#### Instructions to follow:
Locate the line that contains "then confs ++ [And [bean black (x - 1)" in the entries below, then repeat it and every following line through the line that contains "(** One round", exactly, and no others.

#### Data under study:
------------------------------------

(* ===== verification/Tables.v ===== *)
(** * The two meeting tables

    [pages/MyMeetings.tsx] and [pages/Meeting.tsx] render their meetings
    with [EuiBasicTable].  Both have the columns name, type, date, status
    and copy link; My Meetings adds the edit button and the edit flyout.
    A row is the list of its cells.  The theorem shows that every row of
    My Meetings appears, with the same cells, in the Meetings table: the
    two status renderers compute the same badge, and the [docId] tag does
    not show. *)

From S2P Require Import Prelude Moment Types Spec JoinMeeting Status Listing Navigation EditMeeting.

Open Scope string_scope.

Module Tables.
Import Status.

(** The [meetingType] field as stored and shown ([utils/types.ts]). *)
Definition joinTypeString (t : MeetingJoinType) : string :=
  match t with
  | AnyoneCanJoin => "anyone-can-join"
  | VideoConference => "video-conference"
  | OneOnOne => "1-on-1"
  end.

(** The cells both tables share. *)
Record Cells := mkCells {
  c_name : string;
  c_type : string;
  c_date : string;
  c_status : option Badge;
  c_copy : string;
}.

Section Render.
Context `{M : MomentLib}.

(** [Meeting.tsx], [meetingColumns] (lines 95-161) on one meeting;
    [host] is [process.env.REACT_APP_HOST]. *)
Definition meetingsRow (host : string) (now : Z) (m : MeetingType) : Cells :=
  mkCells (meetingName m) (joinTypeString (meetingType m)) (meetingDate m)
    (statusRenderAll m now) (Nav.copyLink host (meetingId m)).

(** [Meeting.tsx]'s [EuiBasicTable] (lines 169-187). *)
Definition meetingsTable (host : string) (now : Z) (meetings : list MeetingType) : list Cells :=
  map (meetingsRow host now) meetings.

(** [MyMeetings.tsx], [meetingColumns] (lines 112-205): the cells and
    whether the edit button is disabled. *)
Definition myMeetingsRow (host : string) (now : Z) (m : MeetingType) : Cells * bool :=
  (mkCells (meetingName m) (joinTypeString (meetingType m)) (meetingDate m)
     (statusRender m now) (Nav.copyLink host (meetingId m)),
   editDisabled m now).

Definition myMeetingsTable (host : string) (now : Z) (meetings : list MeetingType) : list (Cells * bool) :=
  map (myMeetingsRow host now) meetings.

End Render.

(** [{showEditFlyout && <EditFlyout meeting={editMeeting!} />}]
    (lines 223-227 of [MyMeetings.tsx]). *)
Definition renderFlyout (pg : Edit.MyMeetingsPage) : option (option MeetingType) :=
  if Edit.pg_showEditFlyout pg then Some (Edit.pg_editMeeting pg) else None.

Section Props.
Context `{M : MomentLib}.

Lemma statusRender_same m now : statusRender m now = statusRenderAll m now.
Proof. reflexivity. Qed.

Lemma row_withDocId host now d :
  fst (myMeetingsRow host now (Listing.withDocId d)) = meetingsRow host now (doc_data d).
Proof. destruct d as [i [? ? ? ? ? ? ? ? ?]]. reflexivity. Qed.

(** C26.  Every row of the My Meetings table
    appears, with the same name, type, date, status badge and copy
    link, in the Meetings table of the same viewer and store: the
    creator always passes the Meetings page's filter. *)
Theorem my_rows_in_meetings_table host now ui store mine all :
  Listing.myMeetingsLoad (Some ui) store = Some mine ->
  Listing.meetingsPageLoad (Some ui) store = Some all ->
  Forall (fun row => In (fst row) (meetingsTable host now all)) (myMeetingsTable host now mine).
Proof.
  intros Hmine Hall. apply Forall_forall. intros row Hrow.
  apply in_map_iff in Hrow as (r & <- & Hr).
  destruct (Edit.row_of_store _ _ _ _ Hmine Hr) as (d & Hd & ->).
  assert (Hc : createdBy (doc_data d) = ui_uid ui).
  { unfold Listing.myMeetingsLoad in Hmine. remember (js_filter _ store) as own eqn:Hf.
    assert (mine = map Listing.withDocId own) as -> by (destruct own; congruence).
    apply in_map_iff in Hr as (d' & Hw & Hd'). subst own.
    apply js_filter_In in Hd' as [_ Hc]. js_bool.
    pose proof (f_equal createdBy Hw) as Hw'. cbn in Hw'. congruence. }
  rewrite row_withDocId. apply in_map.
  unfold Listing.meetingsPageLoad in Hall. rewrite Listing.collectShown_filter, app_nil_l in Hall.
  destruct (length store =? 0)%nat; [done|]. injection Hall as <-.
  apply in_map_iff. exists d. split; [done|]. apply js_filter_In. split; [done|].
  unfold Listing.shown. by rewrite Hc, js_eq_refl.
Qed.

End Props.

Lemma my_rows_in_meetings_table_witness :
  let ui := mkUserInfo "U1" (Some "alice@example.com") (Some "Alice") in
  let mine := map Listing.withDocId (take 2 Listing.sample_store) in
  let all := map doc_data Listing.sample_store in
  (Listing.myMeetingsLoad (Some ui) Listing.sample_store = Some mine /\
   Listing.meetingsPageLoad (Some ui) Listing.sample_store = Some all) /\
  Forall (fun row => In (fst row) (meetingsTable "https://zoom.example" Join.feb29_10h all))
    (myMeetingsTable "https://zoom.example" Join.feb29_10h mine).
Proof.
  cbv zeta.
  assert (H1 : Listing.myMeetingsLoad (Some (mkUserInfo "U1" (Some "alice@example.com") (Some "Alice")))
                 Listing.sample_store = Some (map Listing.withDocId (take 2 Listing.sample_store)))
    by (vm_compute; reflexivity).
  assert (H2 : Listing.meetingsPageLoad (Some (mkUserInfo "U1" (Some "alice@example.com") (Some "Alice")))
                 Listing.sample_store = Some (map doc_data Listing.sample_store))
    by (vm_compute; reflexivity).
  split; [split; [exact H1|exact H2]|]. exact (my_rows_in_meetings_table _ _ _ _ _ _ H1 H2).
Defined.

End Tables.
Definition final (x y n : Z) : formula :=
  And [bean black x n; bean white y n].

Definition uniqueVal (x0 y0 n : Z) : formula :=
  let List1 :=
    flat_map (fun x =>
      map (fun x1 => Implies (bean black x n) (Not (bean black x1 n)))
          (filter (fun x1 => x1 >? x) (range 0 (x0 + y0 + 1))))
      (range 0 (x0 + y0 + 1)) in
  let List2 :=
    flat_map (fun y =>
      map (fun y1 => Implies (bean white y n) (Not (bean white y1 n)))
          (filter (fun y1 => y1 >? y) (range 0 (x0 + y0 + 1))))
      (range 0 (x0 + y0 + 1)) in
  And (List1 ++ List2).

Definition uniqueVals (x0 y0 n0 : Z) : formula :=
  And (map (fun i => uniqueVal x0 y0 i) (range 0 (n0 + 1))).

(** The three tests of [nextStep], in the order of the source. *)
Definition rule1 (x y : Z) : bool := y >=? 2.
Definition rule2 (x y : Z) : bool := (x >=? 2) || ((x >=? 1) && (y >=? 1)).
Definition rule3 (x y : Z) : bool :=
  ((x =? 1) && (y =? 0)) || ((x =? 0) && (y =? 1)).

(** The disjuncts [NextConfs] and the points [NextPoints] that
    [nextStep] has collected when it returns.  The three [if]s run one
    after the other, each appending to the lists of the one before. *)
Definition NextConfs (x y n : Z) : list formula :=
  let black0 := bean black x n in
  let white0 := bean white y n in
  let confs := [] in
  let confs :=
    if rule1 x y
    then confs ++ [And [bean black (x + 1) (n + 1); bean white (y - 2) (n + 1)]]
    else confs in
  let confs :=
    if rule2 x y
    then confs ++ [And [bean black (x - 1) (n + 1); bean white y (n + 1)]]
    else confs in
  let confs :=
    if rule3 x y
    then confs ++ [And [black0; white0]]
    else confs in
  confs.

Definition NextPoints (x y : Z) : list (Z * Z) :=
  let points := [] in
  let points := if rule1 x y then points ++ [(x + 1, y - 2)] else points in
  let points := if rule2 x y then points ++ [(x - 1, y)] else points in
  points.

Definition nextStep (x y n : Z) : formula * list (Z * Z) :=
  let black0 := bean black x n in
  let white0 := bean white y n in
  (Implies (And [black0; white0]) (Or (NextConfs x y n)), NextPoints x y).

(** The variables of the loop of [allTransitions]. *)
Record sweep : Type := Sweep {
  transitions_optimised : list formula;
  next_transitions : list (Z * Z);
  step_n : Z
}.

(** One round of the inner [for]: the tuple assignment overwrites
    [next_transitions_new] with the points of the configuration at
    hand. *)
Definition for_body (x0 y0 n : Z)
    (acc : list formula * list (Z * Z)) (p : Z * Z)
  : list formula * list (Z * Z) :=
  let '(x, y) := p in
  if in_range x 0 (x0 + y0 + 1) && in_range y 0 (x0 + y0 + 1)
  then
    let '(next_step, next_transitions_new) := nextStep x y n in
    (fst acc ++ [next_step], next_transitions_new)
  else acc.

Definition while_cond (n0 : Z) (s : sweep) : bool :=
  match next_transitions s with
  | [] => false
  | _ :: _ => step_n s <? n0 + 1
  end.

------------------------------------

#### Solution to the problem:
    then confs ++ [And [bean black (x - 1) (n + 1); bean white y (n + 1)]]
    else confs in
  let confs :=
    if rule3 x y
    then confs ++ [And [black0; white0]]
    else confs in
  confs.

Definition NextPoints (x y : Z) : list (Z * Z) :=
  let points := [] in
  let points := if rule1 x y then points ++ [(x + 1, y - 2)] else points in
  let points := if rule2 x y then points ++ [(x - 1, y)] else points in
  points.

Definition nextStep (x y n : Z) : formula * list (Z * Z) :=
  let black0 := bean black x n in
  let white0 := bean white y n in
  (Implies (And [black0; white0]) (Or (NextConfs x y n)), NextPoints x y).

(** The variables of the loop of [allTransitions]. *)
Record sweep : Type := Sweep {
  transitions_optimised : list formula;
  next_transitions : list (Z * Z);
  step_n : Z
}.

(** One round of the inner [for]: the tuple assignment overwrites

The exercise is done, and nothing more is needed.